Assemblymember Brown and Colton Mayor Richard DeLaRosa

Assemblymember Brown and Colton Mayor Richard DeLaRosa

Arlan White shares his concerns about transportation issues facing the Inland Empire

Arlan White shares his concerns about transportation issues facing the Inland Empire

SAN BERNARDINO – Assemblymember Cheryl R. Brown (D-San Bernardino) recently convened a roundtable meeting at the Gonzales Center in Colton to discuss transportation challenges facing transport, freight and logistics industry professionals in the 47th Assembly District.

Participating agencies included: C.R. England, Patriot Towing, the California Trucking Association, Union Pacific, A-2-Z Emissions Solutions, Colton Planning Dept., Center for Employment Training, Rail and Delivery Service, IE Corridor Transport Inc., The Complete Logistics Company, and Ashley Furniture.

The meeting began with a warm welcome by Mayor Richard DeLaRosa on behalf of the Colton City Council. Thereafter, Assemblymember Brown provided an introduction.

“Trucking and logistics is the most important component of our local economy,” said Assemblymember Brown. “According to recent news reports, the logistics sector, which is warehousing, distribution and trucking, produced one out of every five jobs last year in the Inland Empire. It’s really important that it remains robust because that’s where the majority of jobs are created.”

Following introductions, Assemblymember Brown presented a legislative update on various bills that she introduced to address transportation issues and promote job growth.
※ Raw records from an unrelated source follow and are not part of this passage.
(** ** [__alloc_range_bias] *)

(** A block of the order asked for that straddles the range is passed over: the
    aligned part of the overlap is empty. *)
Lemma bias_no_split k bs start end_ :
  0 <= k <= 64 -> 0 <= bs -> bs mod 2 ^ k = 0 -> bs + 2 ^ k < 2 ^ 64 ->
  0 <= start -> 0 <= end_ ->
  overlaps start end_ bs (bs + 2 ^ k - 1) = true ->
  (bs <? start) || (end_ <? bs + 2 ^ k - 1) = true ->
  round_down (u64 (Z.min (bs + 2 ^ k - 1) end_ + 1)) (2 ^ k) <= round_up (Z.max bs start) (2 ^ k).
Proof using.
  clear slab_total slab_ok. intros Hk Hbs Hal Htop Hst Hend Hov Hpart.
  unfold overlaps in Hov. apply andb_true_iff in Hov as [O1%Z.leb_le O2%Z.leb_le].
  assert (0 < 2 ^ k) by (apply Z.pow_pos_nonneg; lia).
  apply Z.mod_divide in Hal as [q ->]; [|lia].
  rewrite wrap_small by lia. rewrite round_down_pow2 by lia.
  destruct (Z.ltb_spec (q * 2 ^ k) start) as [Hs|Hs].
  - (* the lower end is cut: the overlap ends where the aligned part would start *)
    rewrite Z.max_r, round_up_pow2 by lia.
    assert ((start - 1) / 2 ^ k = q) as ->.
    { symmetry. apply (Z.div_unique _ _ q (start - 1 - q * 2 ^ k)); lia. }
    rewrite wrap_small by nia.
    pose proof (Z.mod_pos_bound (Z.min (q * 2 ^ k + 2 ^ k - 1) end_ + 1) (2 ^ k)). nia.
  - (* only the upper end is cut *)
    simpl in Hpart. apply Z.ltb_lt in Hpart. rewrite Z.max_l, Z.min_r by lia.
    assert (round_up (q * 2 ^ k) (2 ^ k) = q * 2 ^ k) as ->.
    { destruct (Z.eq_dec q 0) as [->|]; [by apply round_up_0|].
      rewrite round_up_pow2 by nia.
      assert ((q * 2 ^ k - 1) / 2 ^ k = q - 1) as ->.
      { symmetry. apply (Z.div_unique _ _ (q - 1) (2 ^ k - 1)); lia. }
      rewrite wrap_small by nia. lia. }
    replace (end_ + 1) with (end_ + 1 - q * 2 ^ k + q * 2 ^ k) at 2 by lia.
    rewrite Z.mod_add, Z.mod_small by lia. lia.
Qed.
(* ===== verification/BuddyTrim.v ===== *)
(** * The DRM buddy allocator: [drm_buddy_block_trim]

    Trimming gives the block back, hides its parent so that nothing merges
    above it, takes the wanted range again and restores the parent. *)

From S2P Require Import Prelude Buddy BuddyInv BuddyOps BuddyFree BuddyAlloc BuddyRange.
From stdpp Require Import gmap list sorting.
From Stdlib Require Import ZArith Lia.

Local Open Scope Z_scope.
Local Open Scope st_scope.

(** ** Hiding and restoring a parent pointer *)

Section Reparent.
Context (det det' : option (bid * bid)) (mm : drm_buddy) (b : bid) (B : drm_buddy_block) (q : option bid).
Hypothesis Hwf : wf det None mm.
Hypothesis Hb : heap mm !! b = Some B.
Hypothesis Hpar : par det' b (set_parent q B) = par det b B.
Hypothesis Hother : forall k K, k <> b -> par det' k K = par det k K.
Hypothesis Hdet : forall d p, det' = Some (d, p) -> d = b /\ q = None.

Let mm' := set_heap (<[b := set_parent q B]> (heap mm)) mm.

(** The two heaps differ in nothing [wf] reads but the parent pointer. *)
Definition alike (K K' : drm_buddy_block) : Prop :=
  header K' = header K /\ b_left K' = b_left K /\ b_right K' = b_right K.

Lemma reparent_old k K' : heap mm' !! k = Some K' ->
  exists K, heap mm !! k = Some K /\ alike K K' /\ par det' k K' = par det k K.
Proof using Hb Hpar Hother.
  simpl. destruct (decide (k = b)) as [->|Hk].
  - rewrite lookup_insert_eq. intros [= <-]. by exists B.
  - rewrite lookup_insert_ne by done. intros HK. exists K'. split_and!; auto. done.
Qed.

Lemma reparent_new k K : heap mm !! k = Some K ->
  exists K', heap mm' !! k = Some K' /\ alike K K' /\ par det' k K' = par det k K.
Proof using Hb Hpar Hother.
  simpl. destruct (decide (k = b)) as [->|Hk].
  - rewrite lookup_insert_eq. intros HK. assert (K = B) as -> by congruence.
    eexists. split_and!; done.
  - rewrite lookup_insert_ne by done. intros HK. exists K. split_and!; auto. done.
Qed.

Lemma alike_facts K K' tr k cs : alike K K' ->
  off K' = off K /\ ord K' = ord K /\ bst tr k K' = bst tr k K /\ is_clear K' = is_clear K /\
  is_alloc K' = is_alloc K /\ bsz cs K' = bsz cs K.
Proof using.
  clear. intros (E & _ & _). destruct K, K'. simpl in E. subst. done.
Qed.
She mentioned AB 914, a bill that would allow Caltrans to construct a toll lane on the I-10 and I-15 freeways. “As you know, our roads need to be repaired. One of the ways that we can repair our roads is by considering High Occupancy Toll (HOT) lanes. The funds obtained by the tolls would go directly toward maintaining, repairing and creating new lanes in the Inland area on the I-10 and I-15 freeways in San Bernardino County,” she said.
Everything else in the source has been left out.